TASK REQUIREMENTS.
Only the lines from the first line of the material below to the line containing "- by rewrite app_nil_r.", inclusive, should be copied, each exactly as written.

RECORDS SHOWN.
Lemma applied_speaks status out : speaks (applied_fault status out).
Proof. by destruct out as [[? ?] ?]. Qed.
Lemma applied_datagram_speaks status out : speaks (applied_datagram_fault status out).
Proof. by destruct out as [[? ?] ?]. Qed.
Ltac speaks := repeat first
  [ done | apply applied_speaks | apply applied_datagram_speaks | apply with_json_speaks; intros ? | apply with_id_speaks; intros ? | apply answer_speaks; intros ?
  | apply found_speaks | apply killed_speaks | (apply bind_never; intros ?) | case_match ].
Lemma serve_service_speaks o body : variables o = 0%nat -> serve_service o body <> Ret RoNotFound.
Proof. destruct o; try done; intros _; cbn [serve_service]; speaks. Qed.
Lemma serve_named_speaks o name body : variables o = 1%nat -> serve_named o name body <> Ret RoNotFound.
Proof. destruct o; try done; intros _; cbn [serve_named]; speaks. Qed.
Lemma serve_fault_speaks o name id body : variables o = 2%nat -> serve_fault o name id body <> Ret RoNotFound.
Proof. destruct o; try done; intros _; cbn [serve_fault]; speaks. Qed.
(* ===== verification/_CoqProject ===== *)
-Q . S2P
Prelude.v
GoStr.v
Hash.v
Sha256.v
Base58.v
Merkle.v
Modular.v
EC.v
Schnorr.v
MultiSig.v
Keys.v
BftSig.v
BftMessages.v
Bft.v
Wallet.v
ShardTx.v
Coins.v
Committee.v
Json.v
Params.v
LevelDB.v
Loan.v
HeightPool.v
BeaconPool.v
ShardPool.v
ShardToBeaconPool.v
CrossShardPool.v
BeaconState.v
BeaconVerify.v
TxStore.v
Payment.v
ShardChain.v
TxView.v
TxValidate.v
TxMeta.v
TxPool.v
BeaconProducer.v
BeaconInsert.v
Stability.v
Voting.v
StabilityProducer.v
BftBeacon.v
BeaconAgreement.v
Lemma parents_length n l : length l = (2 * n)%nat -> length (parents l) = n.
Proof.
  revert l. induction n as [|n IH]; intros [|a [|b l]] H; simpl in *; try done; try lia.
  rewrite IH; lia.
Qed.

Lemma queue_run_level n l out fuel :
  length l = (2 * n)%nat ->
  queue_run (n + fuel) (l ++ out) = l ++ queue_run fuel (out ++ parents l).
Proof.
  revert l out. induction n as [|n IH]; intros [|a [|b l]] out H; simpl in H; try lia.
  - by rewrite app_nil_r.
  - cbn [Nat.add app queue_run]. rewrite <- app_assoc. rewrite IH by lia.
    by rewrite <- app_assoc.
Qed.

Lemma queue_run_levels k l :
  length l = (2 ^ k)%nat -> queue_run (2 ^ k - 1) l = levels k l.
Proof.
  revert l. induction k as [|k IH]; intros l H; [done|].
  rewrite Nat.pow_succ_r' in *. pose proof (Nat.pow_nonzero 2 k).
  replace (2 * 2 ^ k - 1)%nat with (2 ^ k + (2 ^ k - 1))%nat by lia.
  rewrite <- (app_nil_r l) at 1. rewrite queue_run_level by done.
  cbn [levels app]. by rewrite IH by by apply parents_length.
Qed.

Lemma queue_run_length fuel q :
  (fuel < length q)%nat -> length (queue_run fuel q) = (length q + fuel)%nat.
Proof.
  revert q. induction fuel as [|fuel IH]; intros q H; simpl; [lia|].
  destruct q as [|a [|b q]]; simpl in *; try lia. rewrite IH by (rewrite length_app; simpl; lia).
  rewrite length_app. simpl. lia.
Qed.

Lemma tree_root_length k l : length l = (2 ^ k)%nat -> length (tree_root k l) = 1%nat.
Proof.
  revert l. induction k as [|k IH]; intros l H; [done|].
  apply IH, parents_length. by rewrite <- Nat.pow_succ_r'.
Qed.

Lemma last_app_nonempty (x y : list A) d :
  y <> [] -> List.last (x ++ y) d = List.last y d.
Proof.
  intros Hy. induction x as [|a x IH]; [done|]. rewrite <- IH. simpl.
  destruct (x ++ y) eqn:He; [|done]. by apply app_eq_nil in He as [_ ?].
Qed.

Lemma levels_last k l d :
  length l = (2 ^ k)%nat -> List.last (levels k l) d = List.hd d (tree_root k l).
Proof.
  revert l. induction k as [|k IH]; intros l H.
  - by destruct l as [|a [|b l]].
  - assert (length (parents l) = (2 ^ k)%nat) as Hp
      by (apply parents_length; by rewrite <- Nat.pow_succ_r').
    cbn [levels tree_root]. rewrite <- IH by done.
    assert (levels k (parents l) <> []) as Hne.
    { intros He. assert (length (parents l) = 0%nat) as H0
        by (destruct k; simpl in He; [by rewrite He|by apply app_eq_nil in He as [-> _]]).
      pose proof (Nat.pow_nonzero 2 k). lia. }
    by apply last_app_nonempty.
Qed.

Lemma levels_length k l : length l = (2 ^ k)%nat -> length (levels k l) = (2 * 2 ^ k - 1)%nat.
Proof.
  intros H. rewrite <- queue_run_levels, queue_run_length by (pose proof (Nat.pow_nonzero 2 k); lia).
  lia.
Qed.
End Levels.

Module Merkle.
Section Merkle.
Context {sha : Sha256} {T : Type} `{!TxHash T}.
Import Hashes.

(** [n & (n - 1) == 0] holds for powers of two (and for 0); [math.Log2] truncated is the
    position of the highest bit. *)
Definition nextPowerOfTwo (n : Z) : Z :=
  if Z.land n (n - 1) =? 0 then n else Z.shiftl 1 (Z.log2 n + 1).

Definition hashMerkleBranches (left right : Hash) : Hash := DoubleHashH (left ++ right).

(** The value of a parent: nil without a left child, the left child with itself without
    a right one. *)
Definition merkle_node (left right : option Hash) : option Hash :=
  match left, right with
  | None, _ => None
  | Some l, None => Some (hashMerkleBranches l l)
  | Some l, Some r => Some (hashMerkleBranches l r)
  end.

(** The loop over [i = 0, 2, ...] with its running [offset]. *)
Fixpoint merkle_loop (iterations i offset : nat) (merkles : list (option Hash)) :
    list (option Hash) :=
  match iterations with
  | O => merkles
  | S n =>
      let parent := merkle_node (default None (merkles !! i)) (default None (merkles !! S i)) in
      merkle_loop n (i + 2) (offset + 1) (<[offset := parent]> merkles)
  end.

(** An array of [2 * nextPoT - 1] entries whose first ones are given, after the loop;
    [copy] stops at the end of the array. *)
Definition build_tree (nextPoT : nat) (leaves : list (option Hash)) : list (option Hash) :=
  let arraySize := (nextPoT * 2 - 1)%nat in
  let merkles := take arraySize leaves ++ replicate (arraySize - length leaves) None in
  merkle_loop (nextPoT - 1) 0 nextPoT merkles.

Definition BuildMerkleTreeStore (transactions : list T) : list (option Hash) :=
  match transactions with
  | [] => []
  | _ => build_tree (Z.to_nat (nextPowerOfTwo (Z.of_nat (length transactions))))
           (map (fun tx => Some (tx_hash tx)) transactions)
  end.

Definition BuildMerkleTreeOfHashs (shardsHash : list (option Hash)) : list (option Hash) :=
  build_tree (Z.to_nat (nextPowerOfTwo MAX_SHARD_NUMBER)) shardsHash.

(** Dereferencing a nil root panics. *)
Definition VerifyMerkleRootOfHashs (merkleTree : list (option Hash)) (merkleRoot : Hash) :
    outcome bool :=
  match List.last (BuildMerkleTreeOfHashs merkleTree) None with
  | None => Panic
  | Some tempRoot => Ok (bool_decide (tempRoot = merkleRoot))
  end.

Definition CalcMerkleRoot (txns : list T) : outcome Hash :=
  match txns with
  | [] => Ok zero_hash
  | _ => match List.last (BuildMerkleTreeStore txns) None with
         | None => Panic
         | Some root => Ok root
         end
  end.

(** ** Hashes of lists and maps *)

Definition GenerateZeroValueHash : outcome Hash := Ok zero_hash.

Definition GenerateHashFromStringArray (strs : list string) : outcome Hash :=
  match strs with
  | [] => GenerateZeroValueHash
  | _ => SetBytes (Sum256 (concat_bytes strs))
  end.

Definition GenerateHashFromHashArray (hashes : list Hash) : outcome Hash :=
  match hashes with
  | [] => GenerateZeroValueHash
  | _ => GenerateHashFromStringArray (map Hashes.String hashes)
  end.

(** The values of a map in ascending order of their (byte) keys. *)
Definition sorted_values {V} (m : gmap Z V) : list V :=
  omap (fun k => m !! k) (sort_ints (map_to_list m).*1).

THE COMPLETED TASK.
Lemma applied_speaks status out : speaks (applied_fault status out).
Proof. by destruct out as [[? ?] ?]. Qed.
Lemma applied_datagram_speaks status out : speaks (applied_datagram_fault status out).
Proof. by destruct out as [[? ?] ?]. Qed.
Ltac speaks := repeat first
  [ done | apply applied_speaks | apply applied_datagram_speaks | apply with_json_speaks; intros ? | apply with_id_speaks; intros ? | apply answer_speaks; intros ?
  | apply found_speaks | apply killed_speaks | (apply bind_never; intros ?) | case_match ].
Lemma serve_service_speaks o body : variables o = 0%nat -> serve_service o body <> Ret RoNotFound.
Proof. destruct o; try done; intros _; cbn [serve_service]; speaks. Qed.
Lemma serve_named_speaks o name body : variables o = 1%nat -> serve_named o name body <> Ret RoNotFound.
Proof. destruct o; try done; intros _; cbn [serve_named]; speaks. Qed.
Lemma serve_fault_speaks o name id body : variables o = 2%nat -> serve_fault o name id body <> Ret RoNotFound.
Proof. destruct o; try done; intros _; cbn [serve_fault]; speaks. Qed.
(* ===== verification/_CoqProject ===== *)
-Q . S2P
Prelude.v
GoStr.v
Hash.v
Sha256.v
Base58.v
Merkle.v
Modular.v
EC.v
Schnorr.v
MultiSig.v
Keys.v
BftSig.v
BftMessages.v
Bft.v
Wallet.v
ShardTx.v
Coins.v
Committee.v
Json.v
Params.v
LevelDB.v
Loan.v
HeightPool.v
BeaconPool.v
ShardPool.v
ShardToBeaconPool.v
CrossShardPool.v
BeaconState.v
BeaconVerify.v
TxStore.v
Payment.v
ShardChain.v
TxView.v
TxValidate.v
TxMeta.v
TxPool.v
BeaconProducer.v
BeaconInsert.v
Stability.v
Voting.v
StabilityProducer.v
BftBeacon.v
BeaconAgreement.v
Lemma parents_length n l : length l = (2 * n)%nat -> length (parents l) = n.
Proof.
  revert l. induction n as [|n IH]; intros [|a [|b l]] H; simpl in *; try done; try lia.
  rewrite IH; lia.
Qed.

Lemma queue_run_level n l out fuel :
  length l = (2 * n)%nat ->
  queue_run (n + fuel) (l ++ out) = l ++ queue_run fuel (out ++ parents l).
Proof.
  revert l out. induction n as [|n IH]; intros [|a [|b l]] out H; simpl in H; try lia.
  - by rewrite app_nil_r.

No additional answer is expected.